In the brisk dawn hours, I’m walking in the dim dark light that has had a subtle glow throughout the duration of the night. In Iceland the sun sets but it doesn’t really go away; it’s kind of like the scent of a skunk that hangs on for dear life even when the animal isn’t even present. Yet, much like the suns dim-lit radiance, the ever changing allure here is the landscape - its unpredictable, mystical, and inspiring - so when in the freezing early morning hours, after having hiked through the night some 10 hours post holing through snow while dodging early afternoon hikers and crossing waist high glacially fed waters - turning around to the sight of the rising sun behind a cylindrical cone shape mountain sparked like a million flowing volcanoes that lit a fire of admiration in me that still burns strong.
By geological standards Iceland isn’t that old. At 24 million years, the formation of the island came from the mid-Atlantic ridge, a separation between two tectonic plates which, runs right through the middle of the island. This ridge explains the 200 volcanoes, 35 of which are active, and can also help to explain the barren landscape that welcomes you as if you are stepping on to another planet. I like to think it's a mix of tropical meeting North America’s tundra – bellowing plumes of smoke, countless waterfalls, and mass portions of thick glacial ice.
It is no wonder that when the first Vikings came to the island, they deemed it uninhabitable. While future Vikings would end up changing their minds and settling here, Iceland managed to keep rather isolated. Even by today standards the small North Atlantic Island, with just over 330,000, still manages to keep to a low profile. However, in 2010 the world’s eyes gazed on Iceland with wonder as a volcano that nobody outside of Iceland could pronounce – Eyjafjallajökull, let off some smoke, disrupting air traffic and forever changing Iceland’s tourism industry, which now hosts over 1.5 million tourists annually.
As painful as it was to hear reporters fumbling the name of this volcano, I too had challenges and, if it wasn’t for word association of the volcano ‘Hey-I-forgot-my yogurt,’ with a little accent thrown in, I would’ve have been in the same boat.
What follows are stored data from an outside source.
(** * ksck: the cluster consistency checker of Kudu

    A shallow embedding of [src/kudu/tools/ksck.cc] and the properties of
    its fleet fetcher, metadata verifier and checksum orchestrator.

    Conventions of the embedding:
    - a process abort ([CHECK], [CHECK_EQ], [FindOrDie], [InsertOrDie],
      an uncaught [std::out_of_range]) is the [Die] outcome;
    - [std::unordered_map] is a [gmap] for its contents, together with an
      iteration order that the standard library is free to choose
      ([umap_order], any permutation of the entries);
    - a [shared_ptr] to a tablet server is identified with the key of the
      server in the tablet-server directory, a [shared_ptr] to a tablet
      with its position in the table list (the master client allocates one
      object per entity);
    - the [int] counters count elements of in-memory containers and are
      natural numbers here, which is exact below 2^31 elements;
    - what is written to [cout] and to the error stream is the list of
      lines a function returns with its result. *)

From Stdlib Require Import ZArith Lia Ascii.
From stdpp Require Import base option list gmap strings fin_maps pretty.

Set Default Proof Using "Type".

(** ** Outcomes of fallible code *)

Inductive outcome (A : Type) : Type :=
  | Ret (a : A)
  | Die (why : string).
Arguments Ret {A} a.
Arguments Die {A} why.

#[global] Instance outcome_ret : MRet outcome := λ A a, Ret a.
#[global] Instance outcome_bind : MBind outcome := λ A B f m,
  match m with
  | Ret a => f a
  | Die why => Die why
  end.

#[global] Instance outcome_fmap : FMap outcome := λ A B f m,
  match m with
  | Ret a => Ret (f a)
  | Die why => Die why
  end.

(** A loop whose body may abort: [for (x : xs) acc = body(acc, x)]. *)
Fixpoint for_each {A S} (body : S → A → outcome S) (xs : list A) (acc : S)
  : outcome S :=
  match xs with
  | [] => Ret acc
  | x :: xs' => acc' ← body acc x; for_each body xs' acc'
  end.

(** ** Status (kudu/util/status.h) *)

(** Modelled from the spec: the status kinds of the error taxonomy (section
    7); [kudu::Status] itself is declared in kudu/util/status.h, which is
    not part of the sources at hand.  A status is a code and a message. *)
Inductive StatusCode : Set :=
  | kOk | kNotFound | kCorruption | kNetworkError | kServiceUnavailable
  | kTimedOut | kAborted | kRuntimeError | kIllegalState | kRemoteError.

#[global] Instance StatusCode_eq_dec : EqDecision StatusCode.
Proof. solve_decision. Defined.

Record Status : Set := mkStatus { code : StatusCode; message : string }.

#[global] Instance Status_eq_dec : EqDecision Status.
Proof. solve_decision. Defined.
In Icelandic, the name of nearly every town, mountain, river, lake, etc. translates to literal terms. For example, Reykjavik stands for ‘bay of smoke’ (reykr – smoke, vik – bay). In my three summers spent guiding in Iceland, nearly all of my vocabulary came from learning the meanings of the names of places with the occasional compliments like ‘you are pretty,’ ‘you are a good cook,’ or some other sort of phrase that would get a confused look from Icelanders who couldn’t tell what I was trying to do or say. Yet amidst the challenge, most Icelanders speak near fluent English so, after befuddling words you can attempt to redeem yourself with a little explanation of why you are so weird and perhaps get a little chuckle out of the exchange.
......are rather reserved folks but once you get to know them they begin to open up. In comparison to US cities, the whole island is about the size of St. Louis, so word travels fast and everybody seems to have some sort of connection to everyone they see, whether its direct or indirect.
If you are a true Icelander your last name will stem from your fathers name and will end with a son or dottir (daughter). They even have a dating app that pulls from a database and can tell you how far removed you are from a potential partner. Perhaps it’s a testament to Icelanders creativity, humor and ability to adapt to the elements. Its been said that one out of 10 Icelanders will publish or author a book in their lifetime. The legends and sagas have been passed along for centuries and the country has a knack for crafting tales of trolls, fairies, elves, Vikings, hidden people, and unidentifiable sea creatures.
A perk to connecting to the island was listening to friends recount folklore and sagas - stories of drama and fear. When I heard my first story of a fairy and laughed, I learned quite quickly from a friend who politely taught me this wasn’t ok…a huge portion of the population believes in what some would see as mythical creatures. ‘Baby steps’ helped me to embrace the culture and community, whether it be through throwing back Brennivín (Icelandic schnapps) with fermented rotten shark known as hákarl or dodging aggressive Artic Tern birds. It’s a big part of the KAVU lifestyle and while the KAVU days may be a little cloudier than normal here, there is nothing like finding a local friend to teach you of the intricacies of the places and history that make Iceland what it is.
There is no stopping short of adventure in Iceland. The island boasts an extreme culture from rock climbing to trudging ‘super’ jeeps through rivers to mountain biking, ice climbing, skiing, surfing, hiking, paragliding, etc. Iceland really does have it all, however, when you delve into something it is fun, unique, and like the weather, it can again be ever changing.
Maybe it’s the ability to be flexible or just push through the elements. The amount of days that I couldn’t climb because of rain was filled with another sort of adventure, even more memorable because of the esteemed randomness that came with the challenge. Lowering into crevasses in the rain and ice climbing out to sunny skies, mountain biking the fjords of the north to howling winds, swimming with icebergs, or just simply biking home late at night and not having a clue as to what time it was.
There is inevitable mystery around every corner on this island and embracing Iceland with a KAVU attitude can lift the fun to record levels.